Other students were of the same opinion as Empar and also stated that this was the main objective of the subject. This trend represents a limited and instrumentalist view of the functions of PE, making it a curricular element intended solely to keep the school population within acceptable health parameters. This could be constructed as a healthist function of PE (Colquhoun, 1990; Tinning, 1990) which devalues the pupils’ social functions and all-round development, to name but some issues, and which have been attributed to it in recent years (López Pastor et al., 2016).

Nevertheless, this idea is usually totally linked to the use of free time in a responsible way that is beneficial to health (Devís, 2001).

It is like teaching us to move and not spend the day playing video-games. I mean, running, doing a bit of sport rather than lounging on the sofa all day. Also to teach us that sport can be good fun and healthy at the same time (Pau, pupil).

The subject was addressed as a way of generating resources that they could leverage to fill their leisure time, both at school and in adult life (Devís, 2001). In fact, this link between PE and leisure and recreation was very close in some cases, to the extent that the subject was regarded as a space for leisure or recreation in the school syllabus.
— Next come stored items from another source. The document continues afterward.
(** The whole loop. *)
Lemma loop_section {AT : AddressType} fuel n es c cie d enc s :
  cursor s = c -> stored (raw s) c (section_bytes c cie d es) ->
  entries_end s = c + blen (section_bytes c cie d es) ->
  (10 < fuel)%nat -> (forall d rest, ECie d rest ∈ es -> (length (aug_string d) < fuel)%nat) ->
  (length es <= n)%nat -> section_ok c cie (Some d) es -> Z.land enc 15 = DW_EH_PE_sdata4 ->
  entries_loop fuel n cie enc 0 s =
    Ok (Some (), set_fdes (fdes s ++ section_infos c cie d es) (fde_count s) (move_to (entries_end s) s)).
Proof.
  intros Hc Hs He Hf10. revert n c cie d enc s Hc Hs He.
  induction es as [|[d' rest|f] es IH]; intros n c cie d enc s Hc Hs He Hf Hn Hok Henc;
    cbn [section_bytes section_infos section_ok length] in *.
  - rewrite blen_nil, Z.add_0_r in He. rewrite app_nil_r, He, <- Hc, move_to_here.
    destruct n; cbn [entries_loop]; unfold mbind, op_bind, cur_offset, gets; cbv beta iota;
      fold (cursor s); rewrite Hc, He, Z.leb_refl; unfold mret, op_ret; by destruct s.
  - destruct Hok as [Hd Hok]. destruct n as [|n]; [lia|]. rewrite blen_app in He.
    pose proof (blen_nonneg (section_bytes (c + blen (cie_entry d' rest)) c d' es)).
    assert (0 < blen (cie_entry d' rest)) by (unfold cie_entry; rewrite blen_entry; pose proof (blen_nonneg (le_bytes 4 0 ++ cie_fixed d' ++ cie_aug d' ++ rest)); lia).
    destruct (loop_cie fuel n c cie enc 0 d' rest _ s Hc Hs Hd) as (e & _ & He15 & ->); [lia|done| |].
    { apply (Hf d' rest). set_solver. }
    apply stored_suffix in Hs. rewrite (IH n (c + blen (cie_entry d' rest)) c d' e); try done.
    + change (entries_end (move_to _ s)) with (entries_end s). lia.
    + intros d0 r0 Hin. apply (Hf d0 r0). set_solver.
    + lia.
  - destruct Hok as [Hfd Hok]. destruct n as [|n]; [lia|]. rewrite blen_app in He.
    pose proof (blen_nonneg (section_bytes (c + blen (fde_entry c cie d f)) cie d es)).
    assert (0 < blen (fde_entry c cie d f)) by (unfold fde_entry; rewrite blen_entry; pose proof (blen_nonneg (fde_body c cie d f)); lia).
    rewrite (loop_fde fuel n c cie enc d f _ s Hc Hs Hfd) by (done || lia).
    apply stored_suffix in Hs. rewrite (IH n (c + blen (fde_entry c cie d f)) cie d enc); try done.
    + unfold set_fdes. cbn. by rewrite <- app_assoc.
    + change (entries_end (set_fdes _ _ (move_to _ s))) with (entries_end s). lia.
    + intros d0 r0 Hin. apply (Hf d0 r0). set_solver.
    + lia.
Qed.
End ScanFacts.

(** ** FDEs *)

Module FdeFacts.
Import DwarfSectionImpl Format Pieces CieFormat SectionFormat ScanFacts.

Definition not_L (a : aug_item) : Prop := match a with AugL _ => False | _ => True end.

(** A CIE whose FDEs have no LSDA pointer. *)
Definition no_lsda (d : cie_desc) : Prop := Forall not_L (default [] (cd_items d)).

Lemma apply_not_L items l e h : Forall not_L items -> (apply_items items (l, e, h)).1.1 = l.
Proof.
  intros H. revert e h. induction H as [|a items Ha _ IH]; intros e h; [done|].
  destruct a; [done|apply IH|apply IH|apply IH].
Qed.

Lemma cie_at_fields c len d e :
  cie_ok d -> has_encoding e (cd_items d) -> no_lsda d -> (cd_version d = 4 -> cd_segment d = 0) ->
  fde_address_encoding (cie_at c len d) = e /\ lsda_encoding (cie_at c len d) = DW_EH_PE_omit /\
  segment_size (cie_at c len d) = 0 /\ hd 0 (augmentation_string (cie_at c len d)) = (if has_z d then 122 else 0).
Proof.
  intros Hok He Hl Hseg. pose proof (has_encoding_apply e (cd_items d) DW_EH_PE_omit 0 He) as HE.
  pose proof (apply_not_L (default [] (cd_items d)) DW_EH_PE_omit DW_EH_PE_sdata4 0 Hl) as HL.
  unfold cie_at. destruct (apply_items _ _) as [[l e'] h]. cbn in *. subst. split_and!; try done.
  - destruct (Z.eqb_spec (cd_version d) 4); auto.
  - unfold aug_string, has_z. by destruct (cd_items d).
Qed.

(** The length of the entry of a CIE. *)
Definition cie_len (d : cie_desc) (rest : list Z) : Z := blen (le_bytes 4 0 ++ cie_fixed d ++ cie_aug d ++ rest).

(** [GetCie] on a stored CIE, cached already or not. *)
Lemma get_cie {AT : AddressType} fuel cie d rest more s :
  stored (raw s) cie (cie_entry d rest ++ more) -> cie_entry_ok d rest -> (length (aug_string d) < fuel)%nat ->
  (cie_entries s !! cie = None \/ cie_entries s !! cie = Some (cie_at cie (cie_len d rest) d)) ->
  exists c', GetCie fuel cie s = Ok (Some (cie_at cie (cie_len d rest) d),
    set_cies (<[cie := cie_at cie (cie_len d rest) d]> (cie_entries s)) (move_to c' s)).
Proof.
  intros Hs [Hok _ _ Hlen] Hf Hc. unfold GetCie, mbind at 1, op_bind, gets.
  destruct Hc as [-> | HC].
  - pose proof (st_start _ _ _ Hs) as Hs0. pose proof (st_end _ _ _ Hs) as Hs1.
    unfold cie_entry in *. rewrite blen_app, blen_entry in *. fold (cie_len d rest) in *.
    unfold mbind at 1, op_bind, seek, modify.
    assert (parses cie (cie_bytes (cie_len d rest) d) (FillInCie fuel) (cie_at cie (cie_len d rest) d)) as HP.
    { pose proof (blen_nonneg more). pose proof (blen_nonneg rest). unfold cie_len in *.
      rewrite !blen_app, blen_le_bytes in *. pose proof (blen_nonneg (cie_fixed d)). pose proof (blen_nonneg (cie_aug d)).
      apply parses_cie; try done; try lia. unfold cie_bytes. rewrite !blen_app, !blen_le_bytes. lia. }
    assert (stored (raw (move_to cie s)) cie (cie_bytes (cie_len d rest) d ++ rest ++ more)) as Hs'.
    { revert Hs. unfold entry_bytes, cie_bytes. fold (cie_len d rest). by rewrite <- !app_assoc. }
    unfold mbind at 1. change (set_memory _ s) with (move_to cie s).
    rewrite (HP (move_to cie s) eq_refl) by by eapply stored_prefix.
    rewrite move_to_move. eexists. done.
  - rewrite HC. exists (cursor s). rewrite move_to_here, insert_id by done. by destruct s.
Qed.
PE is used more or less to get some exercise and, at least as far as I’m concerned, as a form, of amusement, isn’t it? I mean it’s about getting away from the whole classroom thing, chairs and desks and homework and all that… As well as having a bit of fun, doing activities… It’s about not just sitting around, but getting some exercise, moving your muscles (Pau, pupil).
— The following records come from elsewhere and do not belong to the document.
Lemma yields_row f st st' s s' m :
  on_row f st = Some st' -> matches st s -> row_ok (f (current st)) -> cur_pc s' = cur_pc s -> loc_reg_state s' = loc_reg_state s ->
  rules (loc_regs s') = rules_of (f (current st)) -> dm s' = m -> yields st' m (succeed s').
Proof.
  intros [= <-] [H1 H2 H3 H4 H5] Hf Hp Hl Hr Hm. exists s'. split; [done|]. split; [|done]. split; cbn; [by rewrite Hp|done|by rewrite Hl|done|done].
Qed.

Lemma yields_set r x st st' s m :
  on_row (CfaTable.set_rule r x) st = Some st' -> matches st s -> reg_ok r -> dm s = m ->
  yields st' m (succeed (DwarfCfa.set_rule r (location_of x) s)).
Proof.
  intros He Hm Hr Hd. assert (r <> CFA_REG) by (unfold reg_ok in Hr; lia). eapply yields_row; [exact He|exact Hm| |done|done| |exact Hd].
  - unfold row_ok. cbn. rewrite lookup_insert_ne by done. apply Hm.
  - rewrite rules_of_set by done. cbn. rewrite u32_reg by (unfold reg_ok in Hr; lia). by rewrite (m_row _ _ Hm).
Qed.

Lemma yields_keep r st st' s m :
  on_row (keep_value r) st = Some st' -> matches st s -> reg_ok r -> dm s = m -> yields st' m (succeed (erase_rule r s)).
Proof.
  intros He Hm Hr Hd. assert (r <> CFA_REG) by (unfold reg_ok in Hr; lia). eapply yields_row; [exact He|exact Hm| |done|done| |exact Hd].
  - unfold row_ok. cbn. rewrite lookup_delete_ne by done. apply Hm.
  - rewrite rules_of_keep by done. cbn. rewrite u32_reg by (unfold reg_ok in Hr; lia). by rewrite (m_row _ _ Hm).
Qed.

Lemma yields_cfa r o v st st' s m :
  on_row (CfaTable.set_cfa r o) st = Some st' -> matches st s -> u64 o = v -> dm s = m ->
  yields st' m (succeed (DwarfCfa.set_rule CFA_REG (mkLoc DWARF_LOCATION_REGISTER r v) s)).
Proof.
  intros He Hm <- Hd. eapply yields_row; [exact He|exact Hm|apply Hm|done|done| |exact Hd].
  rewrite rules_of_cfa. cbn. by rewrite (m_row _ _ Hm).
Qed.

Lemma cfa_rule st s r o : matches st s -> row_cfa (current st) = Some (r, o) -> cfa_register_rule s = Some (mkLoc DWARF_LOCATION_REGISTER r (u64 o)).
Proof.
  intros Hm Hc. unfold cfa_register_rule. rewrite (m_row _ _ Hm), rules_of_cfa_reg by apply Hm. by rewrite Hc.
Qed.
End Rows.

(** ** One instruction *)

Lemma le_val_byte b : le_val [b] = b.
Proof. cbn. lia. Qed.

Section Instruction.
Context {AT : AddressType}.
Variable fde : DwarfFde.
Variable initial : option row.
Let caf : Z := code_alignment_factor (fde_cie fde).
Let daf : Z := data_alignment_factor (fde_cie fde).
Let cie : option (gmap Z DwarfLocation) := rules_of <$> initial.
Hypothesis caf_range : 0 <= caf < 2 ^ 32.

(** Reading the first byte, which has two high bits [k]. *)
Lemma first_byte b bs s :
  stored (mem s) (DwarfCfa.cursor s) (b :: bs) ->
  DwarfMemory.ReadBytes 1 (dm s) = Ok (Some [b], DwarfMemory.set_cur_offset (DwarfCfa.cursor s + 1) (dm s)).
Proof. intros Hs. apply (reads_bytes (DwarfCfa.cursor s) [b] 1 eq_refl (dm s) eq_refl). by apply (stored_prefix _ _ [b] bs). Qed.

Lemma matches_start st s c os : matches st s -> matches st (set_operands os (at_cursor c (set_start (cur_pc s) s))).
Proof. by intros []. Qed.

(** An instruction of the table. *)
Lemma via_table st st' op h es vs bs s :
  0 <= op < 64 -> kCallbackTable !! Z.to_nat op = Some (Some h) -> kTable !! Z.to_nat op = Some es ->
  operands_at (DwarfCfa.cursor s + 1) es vs bs -> stored (mem s) (DwarfCfa.cursor s) (op :: bs) -> matches st s ->
  (forall s1, matches st s1 -> operands s1 = aw <$> vs -> yields st' (dm s1) (handle fde cie h s1)) ->
  yields st' (DwarfMemory.set_cur_offset (DwarfCfa.cursor s + blen (op :: bs)) (dm s)) (instruction fde cie s).
Proof.
  intros Hop Hh He Ho Hs Hm Hk. unfold instruction. change (dm (set_operands _ _)) with (dm s). rewrite (first_byte op bs s Hs), bind_Ok. cbn [fst snd].
  rewrite le_val_byte. change 63 with (Z.ones 6). rewrite Z.land_ones, Z.mod_small by lia. rewrite Z.shiftr_div_pow2, Z.div_small by lia.
  change (0 =? 1) with false. change (0 =? 2) with false. change (0 =? 3) with false. cbv iota. rewrite Hh, He.
  rewrite (read_operands_at _ _ _ _ Ho); [|done|by apply (stored_suffix _ _ [op] bs)]. rewrite bind_Ok. cbn [fst snd negb operands set_operands set_dm app].
  rewrite blen_cons, Z.add_assoc.
  apply (Hk (set_operands (aw <$> vs) (at_cursor (DwarfCfa.cursor s + 1 + blen bs) (set_start (cur_pc s) s)))); [by apply matches_start|done].
Qed.

(** The short forms. *)
Lemma via_high st st' k low bs s :
  1 <= k <= 3 -> 0 <= low < 64 -> stored (mem s) (DwarfCfa.cursor s) (64 * k + low :: bs) -> matches st s ->
  (forall s1, matches st s1 -> dm s1 = DwarfMemory.set_cur_offset (DwarfCfa.cursor s + 1) (dm s) ->
     yields st' (DwarfMemory.set_cur_offset (DwarfCfa.cursor s + blen (64 * k + low :: bs)) (dm s))
       (if k =? 1 then succeed (set_pc (aw (cur_pc s1 + u64 (low * caf))) s1)
        else if k =? 2 then
          r ← DwarfMemory.ReadULEB128 (dm s1);
          let s := set_dm r.2 s1 in
          match r.1 with
          | None => fail_memory s
          | Some offset => v ← scaled fde (aw offset); succeed (DwarfCfa.set_rule low (mkLoc DWARF_LOCATION_OFFSET v 0) s)
          end
        else restore_rule cie low s1)) ->
  yields st' (DwarfMemory.set_cur_offset (DwarfCfa.cursor s + blen (64 * k + low :: bs)) (dm s)) (instruction fde cie s).
Proof.
  intros Hk Hl Hs Hm HK. unfold instruction. change (dm (set_operands _ _)) with (dm s). rewrite (first_byte _ bs s Hs), bind_Ok. cbn [fst snd].
  rewrite le_val_byte. change 63 with (Z.ones 6). rewrite Z.land_ones by lia. rewrite Z.shiftr_div_pow2 by lia. change (2 ^ 6) with 64.
  assert ((64 * k + low) mod 64 = low) as -> by (rewrite Z.add_comm, Z.mul_comm, Z.mod_add, Z.mod_small; lia).
  assert ((64 * k + low) / 64 = k) as -> by (rewrite Z.add_comm, Z.mul_comm, Z.div_add, Z.div_small; lia).
  specialize (HK (set_operands [] (at_cursor (DwarfCfa.cursor s + 1) (set_start (cur_pc s) s))) (matches_start _ _ _ _ Hm) eq_refl).
  destruct (Z.eqb_spec k 1); [exact HK|]. destruct (Z.eqb_spec k 2); [exact HK|]. destruct (Z.eqb_spec k 3); [exact HK|lia].
Qed.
Therefore, the pupils regarded PE not necessarily as a subject that provides motor training through motor training, but rather as one that fulfils the sole function of amusement (Tinning, 1992). When the teacher was questioned about the main objective of his subject, he said that his basic premise in designing classes was to convey a set of values, an intention which was apparently removed from the pupils’ perceptions. And the operative word is “apparently removed”, because the subject ultimately continues to be regarded as an instrument, either to improve health or to instil values, and this divests it of its educational mainstays, leading it to be associated with the prevailing technical discourse. Education through movement, if we recall Arnold’s taxonomy (1991), is fully embodied in this point. Moreover, the pupils’ perception is often related to the way in which the teacher imparts the subject beyond any explicit intentions the teacher may have. In this regard, authors such as Bain (1976) found that the real intention of PE teaching staff was, first and foremost, to increase pupil participation and amusement, keeping them occupied and active in the course of the sessions while avoiding conflicts. This purpose fits in better with the perception of the pupils in this study than with the teacher’s claims with regard to the subject’s priorities.

Nevertheless, when the focus was taken away from subject in general and the usefulness of the teaching of motor skills was addressed specifically, the main reason why the teacher regarded movement education as indispensable was for the purpose of teaching health-related content. The conception of PE as a tool dedicated to improving the body shared by the teacher and pupils is clearly reminiscent of the body-machine metaphor (Barbero, 1996). This dual perspective of the body, and a highly technocratic attitude to the subject, was internalised by the pupils, who in some cases actually equated physical fitness with academic achievements in PE. This was the case of one girl who was asked which students were best at PE:

Student: Yes, I think it is a boy, but there are also girls.

Researcher: And why a boy rather than a girl? 

Student: Because he’s short and very athletic, so…

Researcher: But being short is not always an advantage…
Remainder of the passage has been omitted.